When she was released, she resolved to leave the communist North and settle down in the South; and for a time, she did.
She was sent to Hanawon, a resettlement support institution for refugees from the North, and then worked successively as a masseuse, a 24-hour care giver and a construction worker.
She did what she had to for survival. “Life was hard,” she recalled.
I interviewed her for my master’s paper at the Jesuit-run Sogang University on North Korean refugees struggling to resettle in the South.
I was searching for the answer to a straight-forward question: Why were educated and skilled North Korean women having so much trouble succeeding in the South? I interviewed a dozen women in an effort to answer that question.

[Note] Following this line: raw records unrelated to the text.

(* ===== verification/_CoqProject ===== *)
-Q . S2P
Prelude.v
Mem.v
Double.v
Heap.v
HeapFacts.v
HeapFree.v
HeapTheorems.v
HeapAligned.v
TripleBuffer.v
Ring.v
Stream.v
Multiframe.v
RtapiTask.v
RtapiShmem.v
HalData.v
RingUniform.v
Delayline.v
DelaylineTheorems.v
Scope.v
ScopeTheorems.v
Samstr.v
SamstrTheorems.v
MatrixKb.v
HeapAllocator.v
HalMemory.v
HalList.v
HalObject.v
HalObjectFacts.v
HalPin.v
HalSignal.v
HalLinks.v
HalLinkOps.v
HalLinkSteps.v
HalSweep.v
HalBoot.v
HalFunct.v
HalThread.v
HalRing.v
HalRingTheorems.v
HalComp.v
HalParam.v
HalVtable.v
HalGroup.v
HalRcomp.v
HalRcompTheorems.v
HalFunctFacts.v
HalReach.v
HalTheorems.v
HalOnHeap.v
HalListTheorems.v
HalFunctTheorems.v
Encoder.v
EncoderTheorems.v
Stepgen.v
StepgenTheorems.v
Pwmgen.v
PwmgenTheorems.v
Hm2Encoder.v
Hm2EncoderTheorems.v
Hm2Velocity.v
Hm2Tram.v
Hm2TramTheorems.v
Sserial.v
SserialTheorems.v
Hm2Watchdog.v
Hm2WatchdogTheorems.v
Hm2Pins.v
Hm2PinsTheorems.v
Hm2Stepgen.v
Bitfile.v
BitfileTheorems.v
FirmwareTheorems.v
CString.v
HalCmdLine.v
HalCmd.v
HalCmdTheorems.v
HyComm.v
HyCommTheorems.v
RtapiApp.v
Inifile.v
(* ===== verification/Double.v ===== *)
(** * C doubles

    A [double] is a specification float of the Standard Library with the
    parameters of IEEE binary64; every operation rounds to nearest even. *)
From Stdlib Require Export SpecFloat.
From S2P Require Import Prelude.

Abbreviation double := spec_float.

Definition dadd : double -> double -> double := SFadd 53 1024.
Definition dsub : double -> double -> double := SFsub 53 1024.
Definition dmul : double -> double -> double := SFmul 53 1024.
Definition ddiv : double -> double -> double := SFdiv 53 1024.
Definition dneg : double -> double := SFopp.
Definition dabs : double -> double := SFabs.
Definition dlt : double -> double -> bool := SFltb.
Definition dle : double -> double -> bool := SFleb.
Definition deq : double -> double -> bool := SFeqb.

(** Integers that are converted to double. *)
Definition dbl_of_Z (z : Z) : double := binary_normalize 53 1024 z 0 false.

(** A value from its bit pattern. *)
Definition float_of_bits (b : Z) : double :=
  let sign := negb (b / 2 ^ 63 mod 2 =? 0) in
  let exp := b / 2 ^ 52 mod 2 ^ 11 in
  let man := b mod 2 ^ 52 in
  if exp =? 2047 then if man =? 0 then S754_infinity sign else S754_nan
  else
    match (if exp =? 0 then man else man + 2 ^ 52) with
    | Zpos m => S754_finite sign m (Z.max exp 1 - 1075)
    | _ => S754_zero sign
    end.

(** The bit pattern of a value in canonical form. *)
Definition bits_of_float (d : double) : Z :=
  let bit (s : bool) := if s then 2 ^ 63 else 0 in
  match d with
  | S754_zero s => bit s
  | S754_infinity s => bit s + 0x7ff0000000000000
  | S754_nan => 0x7ff8000000000000
  | S754_finite s m e =>
      bit s + if Zpos m <? 2 ^ 52 then Zpos m else (e + 1075) * 2 ^ 52 + (Zpos m - 2 ^ 52)
  end.

Definition d0 : double := S754_zero false.
Definition d1 : double := dbl_of_Z 1.
Definition d1e_9 : double := float_of_bits 0x3e112e0be826d695.     (* 1e-9 *)
Definition d1e_20 : double := float_of_bits 0x3bc79ca10c924223.    (* 1e-20 *)
Definition d1e_4 : double := float_of_bits 0x3f1a36e2eb1c432d.     (* 0.0001 *)
Definition d_half : double := float_of_bits 0x3fe0000000000000.
Definition d_three_halves : double := float_of_bits 0x3ff8000000000000.

(** Conversion to a [w]-bit signed integer: towards zero; [None] when the
    value is none of that type (undefined behaviour). *)
Definition dbl_to_sint (w : Z) (d : double) : option Z :=
  match d with
  | S754_zero _ => Some 0
  | S754_finite s m e =>
      let z := if e <? 0 then Z.shiftr (Zpos m) (- e) else Z.shiftl (Zpos m) e in
      let z := if s then - z else z in
      if (- 2 ^ (w - 1) <=? z) && (z <? 2 ^ (w - 1)) then Some z else None
  | _ => None
  end.

Lemma deq_zero x : deq x d0 = true -> exists s, x = S754_zero s.
Proof. destruct x as [s | [] | | [] ? ?]; try done. by exists s. Qed.

(** The two-sided limit of the code: [if (x > hi) x = hi; else if (x < lo) x = lo]. *)
Definition dclamp (x lo hi : double) : double :=
  if dlt hi x then hi else if dlt x lo then lo else x.

Lemma dlt_irrefl x : dlt x x = false.
Proof.
  destruct x as [| [] | | [] m e]; try done; unfold dlt, SFltb, SFcompare;
    by rewrite Z.compare_refl, Pos.compare_cont_refl.
Qed.

Lemma dlt_asym x y : dlt x y = true -> dlt y x = false.
Proof.
  destruct x as [[] | [] | | [] mx ex], y as [[] | [] | | [] my ey]; try done; unfold dlt, SFltb, SFcompare;
    rewrite (Z.compare_antisym ex ey); destruct (ex ?= ey); try done; simpl;
    pose proof (Pos.compare_cont_antisym mx my Eq) as Ha; simpl in Ha; rewrite <- Ha;
    by destruct (Pos.compare_cont Eq mx my).
Qed.

(** The result of the limit is never beyond a limit. *)
Lemma dclamp_hi x lo hi : dlt hi lo = false -> dlt hi (dclamp x lo hi) = false.
Proof.
  intros Hh. unfold dclamp. destruct (dlt hi x) eqn:E1; [apply dlt_irrefl |]. by destruct (dlt x lo).
Qed.

Lemma dclamp_lo x lo hi : dlt hi lo = false -> dlt (dclamp x lo hi) lo = false.
Proof.
  intros Hh. unfold dclamp. destruct (dlt hi x) eqn:E1; [done |].
  destruct (dlt x lo) eqn:E2; [apply dlt_irrefl | done].
Qed.

(** ** Values whose sign is not set *)
Definition nonneg (x : double) : bool :=
  match x with
  | S754_nan => true
  | S754_zero s | S754_infinity s | S754_finite s _ _ => negb s
  end.

Lemma round_aux_nonneg m e l : nonneg (binary_round_aux 53 1024 false m e l) = true.
Proof.
  unfold binary_round_aux. destruct (shr_fexp _ _ _ _ _) as [r1 e1]. destruct (shr_fexp _ _ _ _ _) as [r2 e2].
  destruct (shr_m r2); try done. by case_match.
Qed.

Lemma dbl_of_Z_nonneg z : 0 <= z -> nonneg (dbl_of_Z z) = true.
Proof.
  intros Hz. unfold dbl_of_Z, binary_normalize. destruct z as [| p | p]; [done | | lia].
  unfold binary_round. destruct (shl_align _ _ _). apply round_aux_nonneg.
Qed.

Lemma dmul_nonneg x y : nonneg x = true -> nonneg y = true -> nonneg (dmul x y) = true.
Proof. destruct x as [[] | [] | | []], y as [[] | [] | | []]; try done. intros _ _. apply round_aux_nonneg. Qed.

Lemma ddiv_nonneg x y : nonneg x = true -> nonneg y = true -> nonneg (ddiv x y) = true.
Proof.
  destruct x as [[] | [] | | []], y as [[] | [] | | []]; try done. intros _ _.
  unfold ddiv, SFdiv. destruct (SFdiv_core_binary _ _ _ _ _ _) as [[? ?] ?]. apply round_aux_nonneg.
Qed.

Lemma dabs_nonneg x : nonneg (dabs x) = true.
Proof. by destruct x. Qed.

Lemma positive_nonneg x : dle x d0 = false -> nonneg x = true.
Proof. by destruct x as [[] | [] | | []]. Qed.

Lemma nonneg_limits x : nonneg x = true -> dlt x (dneg x) = false.
Proof. by destruct x as [[] | [] | | []]. Qed.
(** The whole block: its predecessor is linked to its successor. *)
Lemma carve_whole : s = n -> carved (set_attr (set_next m prevp (hnext m p)) p 0) p.
Proof.
  intros Heq. destruct carve_heads as (Hp & Hpr & Hin1 & Hin2 & Hs1 & Hs2).
  destruct carve_order as (Hord & _ & _). destruct carve_sizes as (HpF & Hs24 & Hsz & Hsa & Hnp & Hsb & H1).
  set (m1 := set_next m prevp (hnext m p)). unfold set_attr. set (m' := set_tag m1 p (hsize m1 p) 0).
  assert (sep p prevp) as Hsep by (apply Hs1, lastaddr_in).
  assert (hnext m' prevp = hnext m p) as Hpv.
  { unfold m'. rewrite hnext_set_tag by (by right). unfold m1. by rewrite hnext_set_next by apply carve_next. }
  assert (forall x, x ∈ 0 :: addrs F -> x <> prevp -> hnext m' x = hnext m x) as Hnx.
  { intros x Hx Hne. unfold m'. rewrite hnext_set_tag by (by eapply heads_sep).
    apply hnext_set_next_ne. by destruct (heads_sep F prevp x Hsp Hpr Hx) as [<- |]. }
  assert (forall x, x ∈ 0 :: addrs F -> hsize m1 x = hsize m x) as Ht1.
  { intros x Hx. apply hsize_tag, tag_set_next. by eapply heads_sep. }
  assert (forall x, x ∈ 0 :: addrs F -> sep p x -> hsize m' x = hsize m x) as Htg.
  { intros x Hx Hpx. rewrite <- Ht1 by done. apply hsize_tag. by apply tag_set_tag_ne. }
  split; [lia |]. unfold taken. rewrite (proj2 (Z.eqb_eq s n)) by done. split; [| split; [| split; [| split]]].
  - apply seg_app. fold prevp. split.
    + eapply seg_change; [exact Hsa | | |].
      * apply spaced_app in Hsp as [Ha _]. by apply (spaced_NoDup (sizeof_heap - 1)).
      * intros x [-> | Hx]%elem_of_cons Hne; apply Hnx; try done; [left | by apply Hin1].
      * intros x Hx. apply Htg; [by apply Hin1 | apply Hs1; by right].
    + apply (seg_start _ p); [| rewrite Hpv, Hnx; [done | done |]].
      2:{ intros ->. destruct Hsep; lia. }
      eapply seg_same; [exact Hsb | |].
      * intros x [-> | Hx]%elem_of_cons; apply Hnx; [done | | by apply Hin2 |].
        -- intros ->. destruct Hsep; lia.
        -- intros ->. eapply Hord; [apply lastaddr_in | done].
      * intros x Hx. apply Htg; [by apply Hin2 | by apply Hs2].
  - unfold m'. rewrite hsize_set_tag, Ht1, Hsz by done. rewrite Z.mod_small; lia.
  - unfold m'. by rewrite hattr_set_tag.
  - apply Htg; [left | apply Hs1; left].
  - eapply frame_trans; [by apply frame_set_next | eapply frame_set_tag; [exact HpF | lia | lia]].
Qed.

(** The end of the block: the rest stays in the list. *)
Lemma carve_tail :
  s <> n -> let q := p + 8 * (s - n) in
  carved (set_attr (set_size (set_size m p (s - n)) q n) q 0) q.
Proof.
  intros Hne q. destruct carve_heads as (Hp & Hpr & Hin1 & Hin2 & Hs1 & Hs2).
  destruct carve_order as (_ & Hup & Hlo). destruct carve_sizes as (HpF & Hs24 & Hsz & Hsa & Hnp & Hsb & H1).
  unfold set_attr, set_size.
  set (m1 := set_tag m p (s - n) (hattr m p)). set (m2 := set_tag m1 q n (hattr m1 q)).
  set (m3 := set_tag m2 q (hsize m2 q) 0).
  assert (sep q p) as Hqp by (unfold sep, q; lia).
  assert (forall x, x ∈ 0 :: addrs F -> x <> p -> sep p x /\ sep q x) as Hother.
  { intros x Hx Hxp. destruct (heads_sep F p x Hsp Hp Hx) as [-> | Hpx]; [done |]. split; [done |].
    unfold F in Hx. rewrite map_app in Hx. simpl in Hx.
    change (x ∈ (0 :: addrs Fa) ++ p :: addrs Fb) in Hx. apply elem_of_app in Hx as [Hx | [Hx | Hx]%elem_of_cons].
    - specialize (Hlo x Hx). unfold sep, q. lia.
    - done.
    - apply addrs_elem in Hx as [t Hx]. specialize (Hup x t Hx). unfold sep, q. lia. }
  assert (forall x, x ∈ 0 :: addrs F -> hnext m3 x = hnext m x) as Hnx.
  { intros x Hx. unfold m3, m2, m1. destruct (decide (x = p)) as [-> | Hxp].
    - rewrite !hnext_set_tag by auto. done.
    - destruct (Hother x Hx Hxp). rewrite !hnext_set_tag by auto. done. }
  assert (forall x, x ∈ 0 :: addrs F -> x <> p -> hsize m3 x = hsize m x) as Htg.
  { intros x Hx Hxp. destruct (Hother x Hx Hxp). apply hsize_tag. unfold m3, m2, m1.
    by rewrite !tag_set_tag_ne. }
  assert (hsize m3 p = s - n) as Hsp3.
  { transitivity (hsize m1 p); [apply hsize_tag; unfold m3, m2; by rewrite !tag_set_tag_ne |].
    unfold m1. rewrite hsize_set_tag. apply Z.mod_small. lia. }
  split; [done |]. unfold taken. rewrite (proj2 (Z.eqb_neq s n)) by done.
  split; [| split; [| split; [| split]]].
  - simpl app. apply seg_app. fold prevp. rewrite Hnx by done. simpl. split; [| split; [by rewrite Hnx | split; [done |]]].
    + eapply seg_same; [exact Hsa | |].
      * intros x [-> | Hx]%elem_of_cons; apply Hnx; [left | by apply Hin1].
      * intros x Hx. apply Htg; [by apply Hin1 |]. intros ->.
        assert (sep p p) as [] by (apply Hs1; by right); lia.
    + eapply seg_same; [exact Hsb | |].
      * intros x [-> | Hx]%elem_of_cons; apply Hnx; [done | by apply Hin2].
      * intros x Hx. apply Htg; [by apply Hin2 |]. intros ->.
        assert (sep p p) as [] by (by apply Hs2); lia.
  - unfold m3. rewrite hsize_set_tag. unfold m2. rewrite hsize_set_tag, Zmod_mod. apply Z.mod_small. lia.
  - unfold m3. by rewrite hattr_set_tag.
  - apply Htg; [left |]. intros <-. specialize (Hlo 0 ltac:(left)). lia.
  - apply (frame_trans _ m1); [eapply frame_set_tag; [exact HpF | lia | lia] |].
    apply (frame_trans _ m2); eapply frame_set_tag; try exact HpF; unfold q; lia.
Qed.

The women I interviewed took great pride in their abilities but despaired that they were treated as second-class citizens in South Korea. They wondered if they had made the right choice to leave their homes.
Lee Ae-ran, the first refugee from the North to earn a doctorate degree in South Korea, and who subsequently won the 2010 Courage Award from the US State Department, said her transition to life in the South was difficult.
Upon her arrival, the only work she could find was cleaning hotel bathrooms.
“My life in North Korea was not perfect. Nevertheless, I did not clean bathrooms there,” she said.
“North Korean refugees could be a [touchstone] for the South Korean government to prepare for reunification.”
But the government’s approach indicated that they did not know how to proceed in this way.
It is not fair to blame the government for the lack of support. It was only in the 1990s that a rise in refugees really made headlines in the South. Refugee numbers topped 20,000 by January 2011, according to data from the Unification Ministry. Seventy-eight percent of those were women.
“It may be just too much to ask the government to be a cure-all,” said one woman, who identified herself only as Kang.
“There are already many of us here, but the government has got to take care of the less privileged people of the South.”
What bothers her, she said, was not the lack of resources or money from the government but the discrimination from her South Korean peers.
“Some of them just hate me,” she said. “At first, I hated them back. But now, I try to understand them. In their eyes, I am the one who deprives them of their tax money.”
What is the answer, I asked. What should the government do with the rising number of refugees from the North?
“Use us,” the women agreed. “Use our experiences and knowledge for reunification.”
Choi Yu-na (not her real name) was the only woman of the 12 who expressed hope for the future. A surgeon with 20 years’ experience in the North, she was about to complete a medical degree in Seoul at the age of 50.
“I am lucky to be able to continue my career [here],” she said.
But most refugees aren’t that lucky.
“When a South Korean person takes one step, I have to take 10, just to keep up with them,” Joo said.
“That’s reality. And I have no power to change it.”
Hopefully, efforts to change this reality will succeed. Refugees deserve respect because they are citizens of South Korea, whose right for happiness is guaranteed by the constitution.